— Нет. Сама посмотрю. Иду.
Третьи сутки! Да она бы с ума сошла, если бы сейчас не было столько работы в госпитале…
3. Месяц роз
…Дни проходят за днями, а женщина все думает о Колесникове, думает неотступно.
Ей видится Виктор, но уже не в Крыму, а в Москве — стоящий на тротуаре спиной к ней. Он быстро обернулся, нахмуренные было брови поднялись, гнев на лице сменился радостью. Да, да, радостью! Он узнал ее!
По рукаву его черной куртки (кажется, на флоте называется бушлатом) сползает мокрый снег. Это она только что угодила в него снежком, хотя метила в кого-то из своей компании.
Два студента и две студентки, смеясь как дети, толкаясь и перебрасываясь снежками, бежали мимо ГУМа — спешили со всех ног в театр.
Днем выпал снег, ранний, он редко выпадает в Москве до ноябрьских праздников. Так приятно было помять его в руках, он бодряще пах, но был, к сожалению, непрочен, почти сразу таял. Все же удавалось лепить из него снежки.
Мельком — со спины — она увидела моряка, который стоял на тротуаре и задумчиво смотрел на Мавзолей. Площадь была в праздничном убранстве, в небе пламенело живое пятно — вздуваясь и опадая, парил над куполом Кремлевского дворца подсвеченный снизу флаг.
Но ей и в голову не могло прийти, что моряк — Виктор Колесников, тот самый юноша, с которым она давным-давно провела полторы недели в доме отдыха на южном берегу Крыма.
Тут-то она и промахнулась: хотела попасть в Олега, а залепила снежком в моряка, который стоял на тротуаре и задумчиво смотрел на Мавзолей.
Он обернулся. «Извините, я не в вас», — застряло у нее в горле. Едва моряк обернулся, как они тотчас же узнали друг друга. Не сомневались, не удивлялись, не переспрашивали: «Ты ли это?» Будто что- то толкнуло ее в сердце: «Виктор!»
Трудно вспомнить, о чем говорили друг другу, какую-то чепуху, вдобавок держась за руки. Со стороны, наверное, выглядело нелепо, смешно.
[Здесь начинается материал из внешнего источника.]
Definition basic_stat (srv : server) (packet_type session_id : Z) : result bytes :=
  concat_results
    [ QueryBuffer.pack_byte packet_type;
      QueryBuffer.pack_int32 session_id;
      QueryBuffer.pack_string (PyStr (conf_motd srv));
      pack_literal "SMP";
      QueryBuffer.pack_string (PyStr (conf_level_name srv));
      QueryBuffer.pack_string (PyInt (Z.of_nat (cache_states srv)));
      QueryBuffer.pack_string (PyInt (conf_max_players srv));
      QueryBuffer.pack_string (PyInt (port srv));
      QueryBuffer.pack_string (PyStr (addr srv)) ].

(** [buf.buf[buf.pos : buf.pos + 4] == b"\x00\x00\x00\x00"] *)
Definition wants_full_stat (q : QueryBuffer.t) : bool :=
  bytes_eqb
    (py_slice (QueryBuffer.buf q) (QueryBuffer.pos q) (QueryBuffer.pos q + 4))
    [Byte.x00; Byte.x00; Byte.x00; Byte.x00].

(** [handle_packet].  An exception other than the [ValueError] of the magic
    check reaches the outer handler, which reports it on the console.  The
    half-second sleep after a stat response and task cancellation are not part
    of the model. *)
Definition handle_packet (srv : server) (r : remote) (q : QueryBuffer.t)
    (st : state) : state :=
  match QueryBuffer.unpack_magic q with
  | (Raise ValueError, _) => log Debug_invalid_magic st
  | (Raise e, _) => log (Error_exception e) st
  | (Ok _, q1) =>
      match unpack_request q1 with
      | (Raise e, _) => log (Error_exception e) st
      | (Ok (packet_type, session_id, challenge_token), q2) =>
          if packet_type =? 9 then
            let st1 := set_challenge r challenge_token st in
            match handshake_response session_id challenge_token with
            | Ok out => send out r st1
            | Raise e => log (Error_exception e) st1
            end
          else if packet_type =? 0 then
            if negb (bool_decide (challenge_cache st !! r = Some challenge_token))
            then log (Warn_invalid_token challenge_token) st
            else
              match (if wants_full_stat q2
                     then full_stat srv packet_type session_id
                     else basic_stat srv packet_type session_id) with
              | Ok out => send out r st
              | Raise e => log (Error_exception e) st
              end
          else st
      end
  end.

End Handler.

Arguments state remote {_ _}.

End QueryServer.

(** ** [Packet] and the chunk packets *)

Module Packet.

Local Open Scope string_scope.

Section Objects.

(** The type of the chunk objects stored on packet instances. *)
Context {chunk : Type}.

(** Attribute values. *)
Inductive value : Type :=
| VNone
| VInt (z : Z)
| VBool (b : bool)
| VChunk (c : chunk).

(** A class is its method resolution order: its own namespace first, then
    those of its bases ([object], which defines none of the attributes used
    here, is left out). *)
Definition class : Type := list (gmap string value).


Record instance : Type := {
  inst_class : class;       (* self.__class__ *)
  inst_dict : gmap string value   (* self.__dict__ *)
}.





Definition new (cls : class) : instance := {| inst_class := cls; inst_dict := ∅ |}.







End Objects.

Arguments value chunk : clear implicits.
Arguments class chunk : clear implicits.
Arguments instance chunk : clear implicits.

End Packet.

Module ChunkPackets.

Section Encode.

(** A chunk section and an NBT tag are opaque here: the encoder only hands
    them to the packing functions. *)
Context {section nbt_tag : Type}.

(** What [encode] reads from a [Chunk]: the coordinates, the [sections]
    dict in its iteration order, the two height maps and the biomes. *)
Record chunk : Type := {
  x : Z;
  z : Z;
  sections : list (Z * section);
  heightmaps_motion_blocking : nbt_tag;   (* chunk["Heightmaps"]["MOTION_BLOCKING"] *)
  heightmaps_world_surface : nbt_tag;     (* chunk["Heightmaps"]["WORLD_SURFACE"] *)
  biomes : list Z                         (* chunk["Biomes"] *)
}.

(** The packing functions of [pymine.types.buffer.Buffer], which is not among
    the sources: [Buffer.pack("i", _)], [Buffer.pack("?", _)],
    [Buffer.pack_varint], [Buffer.pack_nbt] applied to a [TAG_Compound] of the
    given name and children, and [Buffer.pack_chunk_section_blocks]. *)
Variable pack_int : Z -> bytes.
Variable pack_bool : bool -> bytes.
Variable pack_varint : Z -> bytes.
Variable pack_nbt_compound : string -> list nbt_tag -> bytes.
Variable pack_chunk_section_blocks : section -> bytes.

(** Modelled from the spec: the scratch [Buffer()] of [encode].  The class is
    not among the sources; by the spec's byte cursor, [write] appends to the
    end, [len] is the number of bytes held, and [read()] on a cursor that has
    not been read yet returns all of them.  The scratch buffer is therefore
    the byte sequence written so far. *)
Definition Buffer_write (buffer data : bytes) : bytes := buffer ++ data.

(** One iteration of the loop over [self.chunk.sections.items()]. *)
Definition encode_step (acc : Z * bytes) (item : Z * section) : Z * bytes :=
  let '(mask, chunk_sections_buffer) := acc in
  let '(y, sec) := item in
  if 0 <=? y then
    (Z.lor mask (Z.shiftl 1 y),
     Buffer_write chunk_sections_buffer (pack_chunk_section_blocks sec))
  else (mask, chunk_sections_buffer).

(** The loop: the bit mask and the scratch buffer it leaves. *)
Definition encode_sections (items : list (Z * section)) : Z * bytes :=
  fold_left encode_step items (0, []).

(** [PlayChunkData.encode] *)
Definition PlayChunkData_encode (c : chunk) (full : bool) : bytes :=
  let out := pack_int (x c) ++ pack_int (z c) ++ pack_bool full in
  let '(mask, chunk_sections_buffer) := encode_sections (sections c) in
  let out :=
    out ++ pack_varint mask
        ++ pack_nbt_compound EmptyString
             [heightmaps_motion_blocking c; heightmaps_world_surface c] in
  let out :=
    if full then
      out ++ pack_varint (Z.of_nat (length (biomes c)))
          ++ concat (map pack_varint (biomes c))
    else out in
  let out :=
    out ++ pack_varint (Z.of_nat (length chunk_sections_buffer))
        ++ chunk_sections_buffer in
  out ++ pack_varint 0.

(** [PlayUnloadChunk.encode] *)
Definition PlayUnloadChunk_encode (chunk_x chunk_z : Z) : bytes :=
  pack_int chunk_x ++ pack_int chunk_z.

(** The sections with a non-negative index, in iteration order. *)
Definition sent_sections (items : list (Z * section)) : list (Z * section) :=
  List.filter (fun item => 0 <=? fst item) items.

(** The block payloads of a list of sections, one after the other. *)
Definition blocks_of (items : list (Z * section)) : bytes :=
  concat (map (fun item => pack_chunk_section_blocks (snd item)) items).




End Encode.

Arguments chunk : clear implicits.

End ChunkPackets.

(** ** The layout of a query request

    The datagrams the properties below speak about: the magic marker, a type
    byte, four bytes of session id and then either nothing or four bytes of
    challenge token followed by any payload. *)

Module Request.

Definition word4 : Type := Byte.byte * Byte.byte * Byte.byte * Byte.byte.

Definition word4_bytes (w : word4) : bytes :=
  let '(b0, b1, b2, b3) := w in [b0; b1; b2; b3].

(** The four bytes read as a big-endian signed 32-bit integer. *)
Definition word4_int (w : word4) : Z := to_signed 32 (unsigned_be (word4_bytes w)).

Definition token_bytes (tok : option (word4 * bytes)) : bytes :=
  match tok with
  | None => []
  | Some (w, payload) => word4_bytes w ++ payload
  end.

(** The token of a request; an absent token counts as 0. *)
Definition token_value (tok : option (word4 * bytes)) : Z :=
  match tok with
  | None => 0
  | Some (w, _) => word4_int w
  end.

(** The bytes that follow the token. *)
Definition payload (tok : option (word4 * bytes)) : bytes :=
  match tok with
  | None => []
  | Some (_, p) => p
  end.

Definition datagram (type : Byte.byte) (session : word4)
    (tok : option (word4 * bytes)) : bytes :=
  [Byte.xfe; Byte.xfd] ++ [type] ++ word4_bytes session ++ token_bytes tok.

(** The characters of a numeral or of a literal as bytes. *)
Definition ascii_bytes (s : string) : bytes :=
  map byte_of_ascii (list_ascii_of_string s).

(** The decimal numeral of an integer, one byte per character. *)
Definition decimal_bytes (z : Z) : bytes :=
  ascii_bytes (NilZero.string_of_int (Z.to_int z)).

(** A null-terminated field. *)
Definition cstr (bs : bytes) : bytes := bs ++ [Byte.x00].

(** The layout of a full stat response for given field contents: the key and
    value strings between the two padding markers, then the player section
    literal. *)
Definition full_stat_layout (session : word4)
    (motd version level numplayers maxplayers hostport hostip : bytes) : bytes :=
  [Byte.x00] ++ word4_bytes session
  ++ QueryServer.full_stat_padding
  ++ cstr (ascii_bytes "hostname") ++ cstr motd
  ++ cstr (ascii_bytes "game type") ++ cstr (ascii_bytes "SMP")
  ++ cstr (ascii_bytes "game_id") ++ cstr (ascii_bytes "MINECRAFT")
  ++ cstr (ascii_bytes "version") ++ cstr version
  ++ cstr (ascii_bytes "plugins") ++ cstr []
  ++ cstr (ascii_bytes "map") ++ cstr level
  ++ cstr (ascii_bytes "numplayers") ++ cstr numplayers
  ++ cstr (ascii_bytes "maxplayers") ++ cstr maxplayers
  ++ cstr (ascii_bytes "hostport") ++ cstr hostport
  ++ cstr (ascii_bytes "hostip") ++ cstr hostip
  ++ [Byte.x00]
  ++ QueryServer.full_stat_player_padding
  ++ QueryServer.full_stat_player_section.

(** The layout of a basic stat response: the fields by position. *)
Definition basic_stat_layout (session : word4)
    (motd level numplayers maxplayers hostport hostip : bytes) : bytes :=
  [Byte.x00] ++ word4_bytes session
  ++ cstr motd ++ cstr (ascii_bytes "SMP") ++ cstr level
  ++ cstr numplayers ++ cstr maxplayers ++ cstr hostport ++ cstr hostip.

(** A server and a client for the examples. *)
Definition example_server : QueryServer.server :=
  {| QueryServer.addr := str_of_string "0.0.0.0";
     QueryServer.port := 25565;
     QueryServer.conf_motd := str_of_string "A Minecraft Server";
     QueryServer.conf_level_name := str_of_string "world";
     QueryServer.conf_max_players := 20;
     QueryServer.meta_version := str_of_string "1.16.5";
     QueryServer.cache_states := 0 |}.

Definition example_client : string * Z := ("192.0.2.1"%string, 50000).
— Опаздываем же, Нинка! — строго сказала ее подруга.
А кто-то, кажется Олег, добавил, сверясь с часами:
— И правда, Ниночка, рискуем опоздать. Быть может, вы обменяетесь телефонами, а вечер воспоминаний перенесете на завтра?
— Еще чего! Продайте мой билет, я не пойду.
— Нинка!
— Ну-у, Ниночка!
— Бегите, бегите! А то опоздаете!
И они убежали, удивленно оглядываясь.
— Поедем ко мне, — решительно сказала она. — Мама напоит нас чаем. И ты все о себе расскажешь.
На площадке трамвая Виктор оглядел ее с ног до головы, еще шире раскрыл глаза и сказал с восхищением:
— О, Ниночка! Какая ты!
Ей до сих пор приятно вспоминать об этом. Она ведь знала, что когда-то была голенастая, долговязая. Мама говорила: «Мой бедный гадкий утенок!» Но впоследствии она выровнялась, стала ничего себе.
— Да, я такая! — шутливо сказала она, подняв подбородок, будто приглашая полюбоваться собой. — А ты меня забыл. Даже не пробовал отыскать. И не ответил на мое письмо. Почему ты не ответил на письмо?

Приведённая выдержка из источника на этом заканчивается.